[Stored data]
(** * asn2ip: the whois protocol client and its read-through cache

    A shallow embedding of [pkg/asn2ip/asn2ip.go] (the plain and the cached
    fetcher) and of [pkg/storage] (the backend registry and the in-memory
    backend), followed by the properties of the specification that were
    checked against it.

    Conventions of the embedding.
    - A Go function returning [(T, error)] returns a pair whose second
      component is an [option error]; [None] is Go's [nil] error.
    - A Go map that may be [nil] is an [option (gmap ..)]; slices are lists
      and the [nil] slice is the empty list (the code only ranges over,
      appends to and stores slices, which does not tell the two apart).
    - A [panic] is an outcome of its own, next to a normal return.
    - The network is scripted: a connection carries the bytes its peer is
      going to send and the fate of each write; what the program wrote is
      logged on the connection, and finished connections are logged in the
      world.
    - Logging calls ([logrus]) have no effect on the results and are left
      out. *)

From Stdlib Require Import ZArith String Ascii List Lia.
From stdpp Require Import base option list gmap strings pretty.

Local Open Scope string_scope.
Local Open Scope list_scope.
Local Open Scope Z_scope.

#[local] Set Warnings "-clear-no-such-hyp".

(** ** Errors *)

(** Error values.  [ErrASNotCached] and [ErrStorageNotFound] are the two
    sentinels of package [storage]; [ErrNet] is an error value handed back
    by the [net] package; [Errorf] and [Wrap] are [errors.Errorf] and
    [errors.Wrap]/[errors.Wrapf] of [github.com/pkg/errors]. *)
Inductive error : Type :=
| ErrASNotCached
| ErrStorageNotFound
| ErrNet (msg : string)
| Errorf (msg : string)
| Wrap (cause : error) (msg : string).

#[global] Instance error_eq_dec : EqDecision error.
Proof. solve_decision. Defined.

### Goal of the exercise
Make a list of all lines in the data that contain "Scope".

### Task response
Local Open Scope string_scope.
Local Open Scope list_scope.
Local Open Scope Z_scope.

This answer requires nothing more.